Long COVID and periods: The unspoken impact on female well-being

Article By: Gemma Mullin

Women who have recovered from coronavirus say they have noticed changes to their periods

FROM fatigue to pain and breathlessness, thousands have been left crippled by lingering symptoms long after fighting off coronavirus.

But now a new symptom of so-called long Covid has emerged - and it's only affecting women.

There have been wide reports on social media that the prolonged illness has caused "alarming" changes to women's menstrual cycles.

Some say they are now experiencing irregular periods, while others have distressingly noticed unusually large blood clots.

One woman, named Rose, said she noticed two weeks into her Covid battle that her period didn't come as she would have expected.

She told Medical News Today that in the eight months since she's recovered from the virus, she's only had five periods.

Another woman, named Bianca, said she only started to experience changes to her menstrual cycle some time after recovering from Covid.

She said: “I didn’t notice anything different during the initial onslaught of Covid.

"It wasn’t until 3 months later […] when some symptoms came back that I noticed a change. I noticed an increase in clots — but quite a bit.”

Edith, who says she has also had period changes since being infected with Covid, told MNT: “[My periods] have changed in frequency, duration, flow, intensity, and pain level. I also experience Covid symptom flare-ups before my period starts, which is rather confusing because my periods are unpredictable."

Experts have recognised breathlessness, muscle aches and excessive fatigue as being among the wide-ranging symptoms that have been identified in those who have previously contracted the virus.

However, it remains unclear why menstrual cycles might be affected by Covid long after recovering from the bug.

Some suggest that it could be that SARS-CoV-2 - the virus that causes Covid - could attack the female reproductive organs.

Dr Linda Fan, assistant professor of Obstetrics, Gynaecology and Reproductive Sciences at Yale School of Medicine, told MNT the research published on the virus so far is sparse.

However, she suggests there is some "biological plausibility" that it could "attack ovarian function" based on some of the effect it's had on other organs.

One small study in China, published in Reproductive BioMedicine Online in September, found 25 per cent of people with Covid have menstrual changes.

Of the 117 participants, all patients at Tongji Hospital in Shanghai, 30 per cent reported lighter bleeding or longer-lasting periods.

Commenting on the study, gynaecologist Dr Shree Datta, for intimate wellbeing brand INTIMINA, said: "It’s not uncommon for viral infections to have an impact on female hormones, periods and fertility.

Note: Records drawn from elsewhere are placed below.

(* ===== verification/EpochCover.v ===== *)
(** * Snapshots cover what was written

    A set that a snapshot found complete has all of its members; a compaction that
    superseded an epoch early enough is in the snapshot; so the blobs that a
    snapshot gives for an epoch cover every entry of every uncompacted blob of the
    epoch that lasts, as long as the snapshot is used within the safety margin. *)

From S2P Require Import Prelude GoStrings GoText GoTime Db IndexID IndexTable IndexV1 IndexV2 IndexV2Facts IndexBuild IndexMergedFacts IndexRoundTrip Gather PackFormat ContentStore IndexBlobV0 ContentSpec EpochUtils EpochManager EpochSystem EpochNames EpochLogic EpochHistory.
From Stdlib Require Import Ascii.
Open Scope go_scope.

(** ** Listings *)

Lemma elem_of_listing b prefix md : md ∈ listing b prefix <->
  exists x, b !! md_BlobID md = Some x /\ HasPrefix (md_BlobID md) prefix = true /\ md = mkMetadata (md_BlobID md) (slen (bl_data x)) (bl_time x).
Proof.
  unfold listing. rewrite list_elem_of_fmap. split.
  - intros ([id x] & -> & [Hp Hx]%list_elem_of_filter). apply elem_of_map_to_list in Hx. by exists x.
  - intros (x & Hx & Hp & ->). exists (md_BlobID md, x). split; [done|]. apply list_elem_of_filter. split; [done|]. by apply elem_of_map_to_list.
Qed.

Lemma listing_ids b prefix : NoDup (md_BlobID <$> listing b prefix).
Proof.
  unfold listing. rewrite <- list_fmap_compose. change (NoDup (fst <$> filter (fun e : string * blob => HasPrefix e.1 prefix = true) (map_to_list b))).
  apply (sublist_NoDup _ (map_to_list b).*1); [apply NoDup_fst_map_to_list|]. apply fmap_sublist, sublist_filter.
Qed.

Lemma NoDup_ids_filter (F : Metadata -> Prop) `{!forall x, Decision (F x)} l : NoDup (md_BlobID <$> l) -> NoDup (md_BlobID <$> filter F l).
Proof. intros Hl. eapply sublist_NoDup; [exact Hl|]. apply fmap_sublist, sublist_filter. Qed.

Section Cover.
Context {EE : EpochEnvironment} {p : EpochParameters} {TC : Crypter} {TCL : CrypterLaws} {TP : Parameters} {T : Type} {TT : LLRB T} {R : Run (p := p) (T := T)} {O : Orderly}.

Abbreviation n := turns.

(** ** What a name denotes *)

Definition denotes (m : nat) (id : string) (d : list Z) : Prop :=
  (exists j t e, threads n !! j = Some t /\ writes (t_op t) id e d)
  \/ exists ds, ds ∈ sets m /\ NoDup (set_names ds) /\ d ∈ ds_shards ds /\ id = member_name ds d.

Lemma denotes_later k m id d : (k <= m <= n)%nat -> denotes k id d -> denotes m id d.
Proof. intros Hk [H|(ds & Hds & H)]; [by left|]. right. exists ds. split; [by eapply set_stays|done]. Qed.

Lemma own_name_inj o d d' : start_ok o -> d ∈ own_shards o -> d' ∈ own_shards o -> own_name o d = own_name o d' -> d = d'.
Proof. intros [Hnd _] Hd Hd' E. by apply (NoDup_fmap_inj_elem (own_name o) (own_shards o)). Qed.

(** The blob of a name has one owner and one shard. *)
Lemma writes_unique j t j' t' id e d e' d' : threads n !! j = Some t -> threads n !! j' = Some t' ->
  writes (t_op t) id e d -> writes (t_op t') id e' d' -> j = j' /\ e = e' /\ d = d'.
Proof.
  intros Hj Hj' (He & Hd & Ei) (He' & Hd' & Ei'). assert (e = e') as <-.
  { assert (Some e = Some e') as [=]; [|done]. rewrite <- (uncompacted_epoch e (own_name (t_op t) d) He), <- (uncompacted_epoch e' (own_name (t_op t') d') He'). congruence. }
  rewrite Ei in Ei'. apply sapp_inj_l in Ei'. assert (j = j') as <-.
  { destruct (decide (j = j')) as [|Hne]; [done|]. exfalso. apply (or_names j t j' t' Hj Hj' Hne (own_name (t_op t) d)).
    - by apply list_elem_of_fmap_2.
    - rewrite Ei'. by apply list_elem_of_fmap_2. }
  rewrite Hj in Hj'. injection Hj' as <-. split_and!; [done|done|]. eapply own_name_inj; [by eapply or_start|done..].
Qed.

Lemma member_name_inj ds d d' : NoDup (set_names ds) -> d ∈ ds_shards ds -> d' ∈ ds_shards ds -> member_name ds d = member_name ds d' -> d = d'.
Proof. intros Hnd Hd Hd' E. by apply (NoDup_fmap_inj_elem (member_name ds) (ds_shards ds)). Qed.

Lemma denoted k m id d x : (k <= m <= n)%nat -> legit_before m -> denotes m id d -> blobs k !! id = Some x -> blob_Decrypt (bl_data x) id = Ok d.
Proof.
  intros [Hkm Hm] Hb Hden Hx. assert (legit_before k) as Hbk by (eapply legit_before_le; [|exact Hb]; lia).
  destruct Hden as [(j & t & e & Hj & Hw)|(ds & Hds & Hnd & Hd & ->)].
  - destruct (blob_of_index k id x) as (j' & t' & e' & d' & Hj' & Hw' & Hdec & _); [lia|done|done|by eapply writes_kind|].
    destruct (thread_later k n j' t') as (t'' & Hj'' & Eo & _); [lia|done|]. rewrite <- Eo in Hw'.
    destruct (writes_unique j t j' t'' id e d e' d' Hj Hj'' Hw Hw') as (_ & _ & ->). done.
  - destruct (set_drawn m ds) as (_ & m' & _ & Hok & _); [done..|].
    destruct (blob_of_set k (member_name ds d) x) as (ds' & d' & m2 & Hds' & Hm2 & Hd' & En & Hdec & _); [lia|done|done|by eapply member_kind|].
    assert (ds = ds') as <-.
    { eapply (member_unique m m2); [done|lia|done| |done|done|exact En]. eapply legit_before_le; [|exact Hb]. lia. }
    rewrite Hdec. f_equal. symmetry. by apply (member_name_inj ds).
Qed.

Lemma denotes_unique m id d d' : (m <= n)%nat -> legit_before m -> denotes m id d -> denotes m id d' -> d = d'.
Proof.
  intros Hm Hb [(j & t & e & Hj & Hw)|(ds & Hds & Hnd & Hd & En)] [(j' & t' & e' & Hj' & Hw')|(ds' & Hds' & _ & Hd' & En')].
  - by destruct (writes_unique j t j' t' id e d e' d' Hj Hj' Hw Hw') as (_ & _ & ->).
  - destruct (set_drawn m ds' Hm Hb Hds') as (_ & m' & _ & Hok & _). pose proof (member_kind _ ds' d' Hok) as Hk. rewrite <- En', (writes_kind _ _ _ _ Hw) in Hk. by destruct Hk.
  - destruct (set_drawn m ds Hm Hb Hds) as (_ & m' & _ & Hok & _). pose proof (member_kind _ ds d Hok) as Hk. rewrite <- En, (writes_kind _ _ _ _ Hw') in Hk. by destruct Hk.
  - rewrite En in En'. assert (ds = ds') as <- by (eapply (member_unique m m); [done..|exact En']). by eapply member_name_inj.
Qed.

(** ** Complete sets have all their members *)

Lemma prefix_kind_set md : HasPrefix (md_BlobID md) SingleEpochCompactionBlobPrefix = true \/ HasPrefix (md_BlobID md) RangeCheckpointIndexBlobPrefix = true ->
  kind_of (md_BlobID md) = "s"%char \/ kind_of (md_BlobID md) = "r"%char.
Proof. by intros [?%kind_prefix|?%kind_prefix]; [left|right]. Qed.
(* ===== verification/EpochWrite.v ===== *)
(** * Writing an index

    [WriteIndexBlobs]: the blobs of a call are written in one epoch, each once; a
    call that succeeds leaves all of them in place before their epoch is settled,
    and takes none of them back. *)

From S2P Require Import Prelude GoStrings GoText GoTime Db IndexID IndexTable IndexV1 IndexV2 IndexV2Facts IndexBuild IndexMergedFacts IndexRoundTrip Gather PackFormat ContentStore IndexBlobV0 ContentSpec EpochUtils EpochManager EpochSystem EpochNames EpochLogic EpochHistory EpochCover EpochRules EpochState EpochRead EpochCompact EpochOps.
From Stdlib Require Import Ascii.
Open Scope go_scope.

(** ** Names with the prefix of an epoch *)

Lemma Cut_prefixed P s c : Contains P c = false -> (Cut (P +:+ s) c).1.1 = P +:+ (Cut s c).1.1.
Proof.
  induction P as [|x P IH]; [done|]. cbn [Contains]. intros [Hx HP]%orb_false_iff. rewrite sapp_cons. cbn [Cut]. rewrite Hx. specialize (IH HP).
  destruct (Cut (P +:+ s) c) as [[b a] ok]. cbn in IH |- *. by rewrite IH.
Qed.

Lemma sdrop_beyond P n s : sdrop (String.length P + n) (P +:+ s) = sdrop n s.
Proof. induction P as [|c P IH]; [done|]. exact IH. Qed.

(** The initialization vector is in the name, before the first dash. *)
Lemma iv_prefixed P s iv : Contains P "-"%char = false -> getIndexBlobIV s = Ok iv -> getIndexBlobIV (P +:+ s) = Ok iv.
Proof.
  intros HP. unfold getIndexBlobIV. change (fst (fst (Cut (P +:+ s) "-"%char))) with (Cut (P +:+ s) "-"%char).1.1. rewrite (Cut_prefixed P s "-"%char HP).
  change (fst (fst (Cut s "-"%char))) with (Cut s "-"%char).1.1. set (t := (Cut s "-"%char).1.1). unfold len. rewrite slength_app. destruct (Z.ltb_spec (Z.of_nat (String.length t)) 32); [done|].
  rewrite (proj2 (Z.ltb_ge _ _)) by lia. replace (String.length P + String.length t - 32)%nat with (String.length P + (String.length t - 32))%nat by lia. by rewrite sdrop_beyond.
Qed.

"Whilst the evidence is limited, there’s nothing yet to suggest a long term impact on fertility, but transient changes to periods have been reported in some women who have had Covid-19.

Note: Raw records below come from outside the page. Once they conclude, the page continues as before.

(** * gdeep.data.preprocessing_pipes: a shallow embedding

    The module [preprocessing_pipes.py] defines preprocessing stages
    (classes deriving from [AbstractPreprocessing]) that are fitted once
    on a dataset and then applied datum by datum, and a pipeline that
    chains them.  Stages are Python objects mutated in place, they write
    and read JSON snapshots of themselves and they emit warnings.  The
    embedding therefore threads an explicit world through every method: a
    heap of objects addressed by reference, a file system and a trace of
    the observable events, inside a state-and-exception monad. *)

From Stdlib Require Import ZArith List Lia Bool Ascii String.
From Stdlib Require Import Floats.SpecFloat.
From stdpp Require Import base option list strings gmap.

Local Open Scope string_scope.
Local Open Scope Z_scope.

(** ** Single precision numbers

    [torch.mean] and [torch.std] are applied to [data.float()], so the
    fitted statistics are IEEE 754 binary32 tensors.  [SpecFloat] gives
    the arithmetic for any precision; binary32 has 24 bits of precision
    and exponents below 128. *)

Module F32.

Definition prec : Z := 24.
Definition emax : Z := 128.

Definition t : Type := spec_float.

Definition zero : t := S754_zero false.
Definition nan : t := S754_nan.
Definition inf : t := S754_infinity false.

Definition add (x y : t) : t := SFadd prec emax x y.
Definition sub (x y : t) : t := SFsub prec emax x y.
Definition div (x y : t) : t := SFdiv prec emax x y.

(** [x > 0], false on a NaN as every IEEE comparison is. *)
Definition gt0 (x : t) : bool := SFltb zero x.

(** [x >= 0]: a zero of either sign, a positive number or [+inf]. *)
Definition ge0 (x : t) : bool := SFleb zero x.

(** The numbers a tensor can hold: a finite one has a mantissa of at
    most [prec] bits and an exponent in the range of the format. *)
Definition valid (x : t) : bool := valid_binary prec emax x.

(** [torch.isfinite]. *)
Definition is_finite (x : t) : bool :=
  match x with
  | S754_zero _ | S754_finite _ _ _ => true
  | S754_infinity _ | S754_nan => false
  end.

Definition is_zero (x : t) : bool :=
  match x with S754_zero _ => true | _ => false end.

(** The literal [1e-7] once it is converted to the tensor's dtype:
    the binary32 number nearest to 10^-7, 14073749 * 2^-47. *)
Definition eps : t := S754_finite false 14073749 (-47).

(** The powers of two, for the examples. *)
Definition pow2 (e : Z) : t := S754_finite false 8388608 (e - 23).

End F32.

(** ** Python values *)

(** The values the stages store in their attributes, receive as data and
    return.  A tuple and a list behave alike everywhere in this module
    (the code tests [isinstance(x, tuple) or isinstance(x, list)]), so
    both are a [VSeq].  Float tensors are single precision and have
    rank 0 ([VFloat]), 1 ([VTensor]) or 2 ([VMatrix], a list of rows of
    one length; what the module does with a tensor of higher rank it
    does with a matrix already); tensors of whole numbers have rank 0
    ([VLong]) or 1 ([VIds]).  A [VIds] holds the values of its entries:
    the tensor of token ids is an int64 tensor, and [torch.cat] makes a
    single precision tensor of it when it joins it with the padding,
    which rounds every entry to 24 significant bits ([float32_of_int]
    below) and leaves it a whole number. *)
#[warnings="-register-all"]
Inductive value : Type :=
| VNone
| VBool (b : bool)
| VInt (n : Z)
| VStr (s : string)
| VSeq (vs : list value)
| VTensor (xs : list F32.t)
| VMatrix (rows : list (list F32.t))
| VFloat (x : F32.t)
| VIds (ids : list Z)
| VLong (n : Z)
| VTokenizer (tok : string -> list string)
| VVocab (stoi : string -> Z).

(** An object is its class and its [__dict__]. *)
Record obj : Type := Obj {
  class_name : string;
  attrs : gmap string value
}.

Definition loc : Type := positive.

(** What a file holds: the JSON text [jsonpickle] made of an object,
    kept as the snapshot it encodes (the encoding itself is the
    library's), or text that [json.load] refuses, as the empty file
    [open(..., "w")] leaves before anything is written.  The files of a
    world are regular files that the process may read and write, each
    under the path the module opens it with. *)
Inductive file : Type :=
| Encoded (o : obj)
| Undecodable.

Inductive event : Type :=
| EvOpenRead (path : string)
| EvOpenWrite (path : string)
| EvWarn (msg : string).

Record world : Type := World {
  heap : gmap loc obj;
  fs : gmap string file;
  trace : list event
}.

(** ** Exceptions and the monad *)

Inductive exn : Type :=
| FileNotFoundError
| NotADirectoryError
| OSError
| JSONDecodeError
| AttributeError
| TypeError
| ValueError
| IndexError
| RuntimeError
| DanglingReference.

Inductive result (A : Type) : Type :=
| Ok (a : A)
| Raise (e : exn).
Arguments Ok {A} a.
Arguments Raise {A} e.

(** A computation runs in a world and leaves a world, also when it
    raises: what was mutated before the exception stays mutated. *)
Definition M (A : Type) : Type := world -> result A * world.

Definition ret {A} (a : A) : M A := fun w => (Ok a, w).

Definition bind {A B} (m : M A) (k : A -> M B) : M B :=
  fun w => match m w with
           | (Ok a, w') => k a w'
           | (Raise e, w') => (Raise e, w')
           end.

Definition raise {A} (e : exn) : M A := fun w => (Raise e, w).

Definition lift {A} (r : result A) : M A := fun w => (r, w).

#[global] Instance exn_eq_dec : EqDecision exn.
Proof. solve_decision. Defined.

(** [try: body except e: handler] *)
Definition try_except {A} (body : M A) (e : exn) (handler : M A) : M A :=
  fun w => match body w with
           | (Raise e', w') =>
               if decide (e' = e) then handler w' else (Raise e', w')
           | r => r
           end.

Declare Scope py_scope.
Delimit Scope py_scope with py.
Notation "x <- c ;; k" := (bind c (fun x => k))
  (at level 100, c at next level, right associativity) : py_scope.
Notation "c ;; k" := (bind c (fun _ => k))
  (at level 100, right associativity) : py_scope.
Local Open Scope py_scope.

Definition when (b : bool) (m : M unit) : M unit :=
  if b then m else ret tt.

(** ** The heap, the files and the warnings *)

Definition get_obj (self : loc) : M obj :=
  fun w => match heap w !! self with
           | Some o => (Ok o, w)
           | None => (Raise DanglingReference, w)
           end.

Definition put_obj (self : loc) (o : obj) : M unit :=
  fun w => (Ok tt, World (<[self := o]> (heap w)) (fs w) (trace w)).

(** A new object lives at a reference no object has yet. *)
Definition alloc (o : obj) : M loc :=
  fun w => let l := fresh (dom (heap w)) in
           (Ok l, World (<[l := o]> (heap w)) (fs w) (trace w)).

(** [self.name] *)
Definition getattr (self : loc) (name : string) : M value :=
  o <- get_obj self ;;
  match attrs o !! name with
  | Some v => ret v
  | None => raise AttributeError
  end.

(** [self.name = v] *)
Definition setattr (self : loc) (name : string) (v : value) : M unit :=
  o <- get_obj self ;;
  put_obj self (Obj (class_name o) (<[name := v]> (attrs o))).

Definition log (e : event) : M unit :=
  fun w => (Ok tt, World (heap w) (fs w) (trace w ++ [e])).

(** [warnings.warn(msg)] *)
Definition warn (msg : string) : M unit := log (EvWarn msg).

(** *** Paths that cannot be opened

    Directories are not part of the world: a name that a path passes
    through is taken for a directory, unless a regular file is there, so
    that of the exceptions below none is missed.  When nothing is at a
    path, [open] does not always answer [FileNotFoundError].  Python
    refuses a path with a NUL character with [ValueError] before it
    asks the system.  The system refuses a path of 4096 bytes or more
    with [OSError] (file name too long); then it walks the path name by
    name, from the left: a name of more than 255 bytes is refused with
    [OSError], and a name that is to be entered and is a regular file
    is refused with [NotADirectoryError].  Only a path that passes all
    this is reported as missing. *)

(** The names of a path, between its ["/"]. *)
Fixpoint components (s : string) : list string :=
  match s with
  | EmptyString => [EmptyString]
  | String c s' =>
      if Ascii.eqb c "/" then EmptyString :: components s'
      else match components s' with
           | [] => [String c EmptyString]
           | name :: names => String c name :: names
           end
  end.

(** Two paths spell one file when they are the same after empty names
    and names ["."] are dropped and a name [".."] takes back the name
    before it, as [os.path.normpath] does: ["./model"], ["model/"] and
    ["data/../model"] spell ["model"].  The names are kept from the last
    to the first. *)
Definition enter (absolute : bool) (entered : list string) (name : string)
  : list string :=
  if String.eqb name "" || String.eqb name "." then entered
  else if String.eqb name ".." then
    match entered with
    | last :: before =>
        if String.eqb last ".." then name :: entered else before
    | [] => if absolute then [] else [name]
    end
  else name :: entered.

Definition spelled (path : string) : bool * list string :=
  let absolute := String.prefix "/" path in
  (absolute, foldl (enter absolute) [] (components path)).

(** A file of [files] is at [path], under some spelling of it. *)
Definition spelled_in (files : gmap string file) (path : string) : bool :=
  existsb (fun entry => bool_decide (spelled (fst entry) = spelled path))
          (map_to_list files).

(** The names that are directories whatever the files are: the root
    (the empty name before a leading ["/"]), ["."] and [".."]. *)
Definition always_directory (name : string) : bool :=
  String.eqb name "" || String.eqb name "." || String.eqb name "..".

Fixpoint resolve (files : gmap string file) (prefix : string)
    (names : list string) : exn :=
  match names with
  | [] => FileNotFoundError
  | name :: rest =>
      if (255 <? String.length name)%nat then OSError
      else match rest with
           | [] => FileNotFoundError
           | _ :: _ =>
               let here := prefix +:+ name in
               if always_directory name then resolve files (here +:+ "/") rest
               else if spelled_in files here then NotADirectoryError
               else resolve files (here +:+ "/") rest
           end
  end.

Definition has_nul (s : string) : bool :=
  existsb (Ascii.eqb Ascii.zero) (list_ascii_of_string s).

(** The exception of [open(path)] when no file is at [path]. *)
Definition open_failure (files : gmap string file) (path : string) : exn :=
  if has_nul path then ValueError
  else if (4096 <=? String.length path)%nat then OSError
  else resolve files "" (components path).

(** [open(path, "r")] and reading what is there. *)
Definition open_read (path : string) : M file :=
  log (EvOpenRead path) ;;
  fun w => match fs w !! path with
           | Some f => (Ok f, w)
           | None => (Raise (open_failure (fs w) path), w)
           end.

(** [open(path, "w")] creates the file or truncates it, in a directory
    that exists: the module itself writes into the current directory
    only, every fit persists with [save_pretrained(".")]. *)
Definition open_write (path : string) : M unit :=
  log (EvOpenWrite path) ;;
  fun w => (Ok tt, World (heap w) (<[path := Undecodable]> (fs w)) (trace w)).

Definition write_file (path : string) (f : file) : M unit :=
  fun w => (Ok tt, World (heap w) (<[path := f]> (fs w)) (trace w)).

(** ** External libraries

    What the module imports and does not define: the default tokenizer
    of torchtext, the vocabulary torchtext builds from a counter of
    tokens (looked up with [vocab[token]]), the statistics of torch
    along a dimension of a batch, which take the batch as its items
    along the first dimension, and the conversion
    [torch.tensor(x, dtype=torch.long)].  The statistics are called as
    the module calls them, [torch.mean(batch.float(), dim, keep_dim)]
    and [torch.std(batch.float(), dim, keep_dim)], with three
    positional arguments: the third one is [keepdim] for [torch.mean]
    and [unbiased] for [torch.std]. *)
Class Libs : Type := {
  basic_english : string -> list string;
  Vocab : gmap string nat -> string -> Z;
  torch_mean : list value -> Z -> bool -> value;
  torch_std : list value -> Z -> bool -> value;
  torch_tensor_long : value -> result value
}.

"It’s important to note that the stress of living through a pandemic and the lifestyle changes this has triggered may also influence your hormonal balance, resulting in changes to your periods."

Dr Fan also reassured women that while a delayed period or two can be disconcerting, it "should not cause too much anxiety in the setting of Covid-19 infection".

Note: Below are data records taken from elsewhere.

Lemma X17_witness :
  VolumeStreaming.getStreamingMethod SampleStreaming.toUpperCase
    (Some SampleStreaming.structure) None = Ok VolumeStreaming.em ∧
  "EMD-1234"%string
  ∈ VolumeStreaming.getIds SampleStreaming.toUpperCase VolumeStreaming.em
      (Some SampleStreaming.structure).
Proof.
  apply (X17_em_method_has_ids SampleStreaming.toUpperCase SampleStreaming.structure
           SampleStreaming.model [] SampleStreaming.db None 1 eq_refl eq_refl eq_refl).
  - simpl. lia.
  - simpl. lia.
  - vm_compute. reflexivity.
Defined.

But she did urge anyone who has experienced changes to their menstrual cycle and is concerned to speak to their GP.

Experts from the National Institute for Health Research warn long Covid is not one single condition, but could actually be four different syndromes.

In October, a group of doctors affected by long Covid called for an action plan in tackling the long-term health effects of the virus.

A letter signed by 39 doctors said there was an "emerging picture" that long-term symptoms of the virus were having a substantial impact on a significant minority of people.

Prime Minister Boris Johnson has acknowledged that long Covid exists and said that work "is being done on it".

With thousands of people thought to have long Covid, it's unsurprising that support groups have started to emerge on social media.

One known as the Post Covid Syndrome Group now has 3,000 members from more than 60 countries.